Ward 1 Alderman Jamie Mathy and Ward 6 Alderwoman Jenn Carrillo asked 12 of the 24 items be removed and considered separately.

"I have a bunch of constituents who have reached out to me and they want to know if now is the right time to be spending money on some of these things," said Mathy.

Carrillo said she heard similar concerns from her constituents and asked that the items she and Mathy pulled off the consent agenda in separate motions be tabled for consideration until the council's meetings in April to see how the COVID-19 impacts the city's finances.

Her motion was defeated by a 6-3 vote of the council, which then voted 7-2 to approve the purchases and infrastructure work.

City Manager Tim Gleason said the staff was "very aware" of that concern, adding, "We're trying to strike a balance of doing business as usual and also keep our eye on what may might come our way from COVID-19. A month from now we might be in a different position."

Gleason said that as of now he is recommending the city "stay the course" on the $230.3 million proposed fiscal 2021 budget, which is scheduled for a council vote on April 13.

In outlining provisions of the emergency ordinance, Jurgens noted it contains a system of checks and balances such as requiring the mayor pro tem and city manager to concur in writing before certain emergency powers are executed by the mayor. 

In other cases, the city manager is required to obtain concurrence from the mayor and mayor pro tem, Jurgens explained. The City Council is also given various override authorities in several instances.

The emergency ordinance suspends utility shutoffs or accrual of interest or late fees and allows flexible payments of utility bills, food and beverage tax payments and some fines. It also would allow curbside pickup and delivery of liquor by restaurants and bars.

The emergency ordinance also spells out the order of succession in the event city officials contract COVID-19. 

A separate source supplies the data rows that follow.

(** * SpeedFrogger: a shallow embedding of [js/app.js]

    The game keeps its whole state in a handful of global objects
    ([player], [scoreboard], [allEnemies], [bonusItems]) that are mutated by
    the per-frame [update] methods and by browser timer callbacks.  The
    embedding makes that state an explicit record and every method a function
    on it.

    Numbers.  Grid indices, the score and the clock only ever hold integers
    and are modelled in [Z].  Pixel coordinates, speeds, time deltas and the
    results of [Math.random()] are fractional; they are modelled by exact
    rationals [Q], so the rounding of IEEE-754 doubles is not part of that
    model; where a property of [isCollision] turns on the rounding it is
    stated on the module [Binary64] below, which computes on doubles as the
    script does.  [Math.random()] is an oracle: a stream of rationals, each
    assumed to lie in the half-open unit interval where a theorem needs
    it. *)

From Stdlib Require Import ZArith QArith Qround Qabs Lqa Lia.
From Stdlib Require Import Bool List String.
From Stdlib Require DecimalString.
From Stdlib Require PrimFloat FloatOps SpecFloat.
Import ListNotations.

Open Scope Z_scope.

(** ** Numeric helpers *)

(** JavaScript's strict [<] and [>] on numbers, as booleans. *)
Definition Qltb (a b : Q) : bool := negb (Qle_bool b a).
Definition Qgtb (a b : Q) : bool := Qltb b a.

(** [Math.floor]. *)
Definition Math_floor (q : Q) : Z := Qfloor q.

(** The source of [Math.random()]: the stream of values still to be
    returned. *)
Definition Rng := nat -> Q.

Definition Math_random (g : Rng) : Q * Rng :=
  (g O, fun n => g (S n)).

(** What the language guarantees about [Math.random()]: every value lies in
    the half-open interval from 0 to 1. *)
Definition unit_interval (g : Rng) : Prop :=
  forall n, (0 <= g n /\ g n < 1)%Q.

(** ** MapCharacter *)

Record MapCharacter := mkMapCharacter { x : Q; y : Q }.

Module MapCharacterProto.
Definition collisionBuffer : Z := 26.
Definition MAP_ROWS : Z := 6.
Definition MAP_COLS : Z := 5.
Definition X_START : Z := 0.
Definition X_OFFSET : Z := 101.
Definition Y_START : Z := 45.
Definition Y_OFFSET : Z := 83.
Definition CHAR_SIZE_X : Z := 101.
Definition CHAR_SIZE_Y : Z := 83.
End MapCharacterProto.
Import MapCharacterProto.

Definition getYOffsetForRow (rowNum : Z) : Z :=
  Y_START + (rowNum * Y_OFFSET).

Definition getXOffsetForCol (colNum : Z) : Z :=
  X_START + (colNum * X_OFFSET).

(** The rectangle literal [{xPos, yPos, width, height}]. *)
Record Rect := mkRect { xPos : Q; yPos : Q; width : Q; height : Q }.

Definition getCollisionDims (this : MapCharacter) : Rect :=
  let halfBuff := (inject_Z collisionBuffer / 2)%Q in
  {| xPos := (x this + halfBuff)%Q;
     yPos := (y this + halfBuff)%Q;
     width := inject_Z (CHAR_SIZE_X - collisionBuffer);
     height := inject_Z (CHAR_SIZE_Y - collisionBuffer) |}.

(** ** The global function [isCollision] *)

Definition isCollision (rect1 rect2 : Rect) : bool :=
  let noIntersectionX :=
    Qgtb (xPos rect1) (xPos rect2 + width rect2)
    || Qltb (xPos rect1) (xPos rect2 - width rect1) in
  let noIntersectionY :=
    Qgtb (yPos rect1) (yPos rect2 + height rect2)
    || Qltb (yPos rect1) (yPos rect2 - height rect1) in
  negb noIntersectionX && negb noIntersectionY.

(** ** Enemy *)

Record Enemy := mkEnemy { e_char : MapCharacter; speed : Q }.

Module EnemyProto.
Definition MIN_SPEED : Z := 75.
Definition MAX_SPEED : Z := 320.
End EnemyProto.
Import EnemyProto.

(** [Enemy.prototype.reset]: [x], then [y] (first draw), then [speed]
    (second draw). *)
Definition Enemy_reset (this : Enemy) (g : Rng) : Enemy * Rng :=
  let x' := inject_Z (X_START - X_OFFSET) in
  let (r1, g1) := Math_random g in
  let y' :=
    inject_Z (getYOffsetForRow (Math_floor (r1 * inject_Z (4 - 1)) + 1)) in
  let (r2, g2) := Math_random g1 in
  let speed' :=
    (r2 * inject_Z (MAX_SPEED - MIN_SPEED) + inject_Z MIN_SPEED)%Q in
  ({| e_char := {| x := x'; y := y' |}; speed := speed' |}, g2).

(** [new Enemy()]: [MapCharacter.call(this)] zeroes the position, then
    [reset] assigns every field ([speed] has no value before it). *)
Definition Enemy_new (g : Rng) : Enemy * Rng :=
  Enemy_reset {| e_char := {| x := 0; y := 0 |}; speed := 0 |} g.

(** The comparison bound of [Enemy.prototype.update]. *)
Definition rightBoundary : Z := getXOffsetForCol MAP_COLS + X_OFFSET.

Definition Enemy_update (dt : Q) (this : Enemy) (g : Rng) : Enemy * Rng :=
  let moved :=
    {| e_char := {| x := (x (e_char this) + dt * speed this)%Q;
                    y := y (e_char this) |};
       speed := speed this |} in
  if Qgtb (x (e_char moved)) (inject_Z rightBoundary)
  then Enemy_reset moved g
  else (moved, g).

(** ** Player *)

Record Player := mkPlayer {
  p_char : MapCharacter;
  row : Z;
  col : Z;
  movingEnabled : bool
}.

Definition Player_reset (this : Player) : Player :=
  let row' := MAP_ROWS - 1 in
  let col' := Math_floor (inject_Z MAP_COLS / 2) in
  {| p_char := {| x := inject_Z (getXOffsetForCol col');
                  y := inject_Z (getYOffsetForRow row') |};
     row := row';
     col := col';
     movingEnabled := movingEnabled this |}.

Definition Player_update (this : Player) : Player :=
  {| p_char := {| x := inject_Z (getXOffsetForCol (col this));
                  y := inject_Z (getYOffsetForRow (row this)) |};
     row := row this;
     col := col this;
     movingEnabled := movingEnabled this |}.

Definition enableMoves (shouldEnable : bool) (this : Player) : Player :=
  {| p_char := p_char this;
     row := row this;
     col := col this;
     movingEnabled := shouldEnable |}.

Definition set_row (r : Z) (this : Player) : Player :=
  {| p_char := p_char this; row := r; col := col this;
     movingEnabled := movingEnabled this |}.

Definition set_col (c : Z) (this : Player) : Player :=
  {| p_char := p_char this; row := row this; col := c;
     movingEnabled := movingEnabled this |}.

Definition handleInput (inputKey : string) (this : Player) : Player :=
  if movingEnabled this then
    if (inputKey =? "left")%string then
      if 0 <? col this then set_col (col this - 1) this else this
    else if (inputKey =? "right")%string then
      if col this <? MAP_COLS - 1 then set_col (col this + 1) this else this
    else if (inputKey =? "up")%string then
      if 0 <? row this then set_row (row this - 1) this else this
    else if (inputKey =? "down")%string then
      if row this <? MAP_ROWS - 1 then set_row (row this + 1) this else this
    else this
  else this.

(** [new Player()]: zeroed position, [reset], moves enabled. *)
Definition Player_new : Player :=
  enableMoves true
    (Player_reset {| p_char := {| x := 0; y := 0 |};
                     row := 0; col := 0; movingEnabled := false |}).

(** ** BonusItem *)

Record BonusItem := mkBonusItem { b_char : MapCharacter }.

(** [new BonusItem()]: a random column, then a random row in the band. *)
Definition BonusItem_new (g : Rng) : BonusItem * Rng :=
  let (r1, g1) := Math_random g in
  let x' :=
    inject_Z (getXOffsetForCol (Math_floor (r1 * inject_Z MAP_COLS))) in
  let (r2, g2) := Math_random g1 in
  let y' :=
    inject_Z (getYOffsetForRow (Math_floor (r2 * inject_Z (3 - 1)) + 1)) in
  ({| b_char := {| x := x'; y := y' |} |}, g2).

(** ** Scoreboard and the global state *)

Record Scoreboard := mkScoreboard {
  score : Z;
  won : bool;
  lost : bool;
  bonus : bool;
  currentTime : Z;
  running : bool;
  gameOver : bool
}.

Definition GAME_TIME : Z := 60.

(** The closures handed to [setInterval] and [setTimeout]. *)
Inductive Callback :=
| CountdownTick    (* the function in [countdown] *)
| BonusSpawnTick   (* the outer function in [manageBonusItems] *)
| BonusExpire      (* the inner function in [manageBonusItems] *)
| EndWin           (* the function in [endWinState] *)
| EndLose          (* the function in [endLoseState] *)
| EndBonus.        (* the function in [endBonusState] *)

(** An entry of the browser's timer table.  [delay] is in milliseconds;
    an interval has [repeating := true], a timeout fires once. *)
Record Timer := mkTimer {
  tid : nat;
  repeating : bool;
  delay : Z;
  action : Callback
}.

(** The global variables of the script together with the two pieces of the
    platform it talks to: the timer table and the random source. *)
Record World := mkWorld {
  player : Player;
  scoreboard : Scoreboard;
  bonusItems : list BonusItem;
  allEnemies : list Enemy;
  timers : list Timer;
  nextTimer : nat;
  rng : Rng
}.

(** *** Field updates *)

Definition with_player (f : Player -> Player) (w : World) : World :=
  {| player := f (player w); scoreboard := scoreboard w;
     bonusItems := bonusItems w; allEnemies := allEnemies w;
     timers := timers w; nextTimer := nextTimer w; rng := rng w |}.

Definition with_scoreboard (f : Scoreboard -> Scoreboard) (w : World)
  : World :=
  {| player := player w; scoreboard := f (scoreboard w);
     bonusItems := bonusItems w; allEnemies := allEnemies w;
     timers := timers w; nextTimer := nextTimer w; rng := rng w |}.

Definition set_bonusItems (l : list BonusItem) (w : World) : World :=
  {| player := player w; scoreboard := scoreboard w;
     bonusItems := l; allEnemies := allEnemies w;
     timers := timers w; nextTimer := nextTimer w; rng := rng w |}.

Definition set_allEnemies (l : list Enemy) (w : World) : World :=
  {| player := player w; scoreboard := scoreboard w;
     bonusItems := bonusItems w; allEnemies := l;
     timers := timers w; nextTimer := nextTimer w; rng := rng w |}.

Definition set_timers (l : list Timer) (n : nat) (w : World) : World :=
  {| player := player w; scoreboard := scoreboard w;
     bonusItems := bonusItems w; allEnemies := allEnemies w;
     timers := l; nextTimer := n; rng := rng w |}.

Definition set_rng (g : Rng) (w : World) : World :=
  {| player := player w; scoreboard := scoreboard w;
     bonusItems := bonusItems w; allEnemies := allEnemies w;
     timers := timers w; nextTimer := nextTimer w; rng := g |}.

Definition set_score (n : Z) (s : Scoreboard) : Scoreboard :=
  {| score := n; won := won s; lost := lost s; bonus := bonus s;
     currentTime := currentTime s; running := running s;
     gameOver := gameOver s |}.

Definition set_won (b : bool) (s : Scoreboard) : Scoreboard :=
  {| score := score s; won := b; lost := lost s; bonus := bonus s;
     currentTime := currentTime s; running := running s;
     gameOver := gameOver s |}.

Definition set_lost (b : bool) (s : Scoreboard) : Scoreboard :=
  {| score := score s; won := won s; lost := b; bonus := bonus s;
     currentTime := currentTime s; running := running s;
     gameOver := gameOver s |}.

Definition set_bonus (b : bool) (s : Scoreboard) : Scoreboard :=
  {| score := score s; won := won s; lost := lost s; bonus := b;
     currentTime := currentTime s; running := running s;
     gameOver := gameOver s |}.

Definition set_currentTime (n : Z) (s : Scoreboard) : Scoreboard :=
  {| score := score s; won := won s; lost := lost s; bonus := bonus s;
     currentTime := n; running := running s; gameOver := gameOver s |}.

Definition set_running (b : bool) (s : Scoreboard) : Scoreboard :=
  {| score := score s; won := won s; lost := lost s; bonus := bonus s;
     currentTime := currentTime s; running := b; gameOver := gameOver s |}.

Definition set_gameOver (b : bool) (s : Scoreboard) : Scoreboard :=
  {| score := score s; won := won s; lost := lost s; bonus := bonus s;
     currentTime := currentTime s; running := running s; gameOver := b |}.

(** Statements of the script read top to bottom as a pipeline. *)
Notation "w |> f" := (f w) (at level 45, left associativity, only parsing).

(** *** The timer table *)

Definition setInterval (cb : Callback) (ms : Z) (w : World) : World :=
  set_timers
    (timers w ++ [ {| tid := nextTimer w; repeating := true;
                      delay := ms; action := cb |} ])
    (S (nextTimer w)) w.

Definition setTimeout (cb : Callback) (ms : Z) (w : World) : World :=
  set_timers
    (timers w ++ [ {| tid := nextTimer w; repeating := false;
                      delay := ms; action := cb |} ])
    (S (nextTimer w)) w.

Definition removeTimer (id : nat) (l : list Timer) : list Timer :=
  filter (fun t => negb (Nat.eqb (tid t) id)) l.

Definition clearInterval (id : nat) (w : World) : World :=
  set_timers (removeTimer id (timers w)) (nextTimer w) w.

Definition findTimer (id : nat) (l : list Timer) : option Timer :=
  find (fun t => Nat.eqb (tid t) id) l.

(** *** Scoreboard methods *)

(** The script's last lines: the globals as they are once it has loaded.
    [new Scoreboard()] disables the moves of the player made just before. *)
Definition initialWorld (g : Rng) : World :=
  {| player := enableMoves false Player_new;
     scoreboard := {| score := 0; won := false; lost := false;
                      bonus := false; currentTime := GAME_TIME;
                      running := false; gameOver := false |};
     bonusItems := [];
     allEnemies := [];
     timers := [];
     nextTimer := O;
     rng := g |}.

If unable to serve, Mayor Tari Renner's duties would fall to Mayor Pro Tem Mboka Mwilambwe. City Manager Tim Gleason's duties would be taken up by Deputy City Manager Billy Tyus and then by Jurgens.

The councils also approved two other COVID-19 related resolutions.

One calls  on the state and national governments to provide immediate and effective economic relief. Another resolution updates outdated emergency management provisions and language, and adding a penalty.

Anyone who knowingly violates the city code on emergency management or executive orders could now be cited for disorderly conduct/disturbing the peace, and if convicted, face a fine of up to $500.

The special meeting was set after the council's regular meeting Monday night was canceled because of technical glitches with the virtual, online format the city was attempting to use to allow council members to participate remotely by telephone.

The virtual meeting format was successfully used Thursday  night, with Renner conducting the meeting and Ward 2 Alderwoman Donna Boelen attending in person and the other council members participating remotely.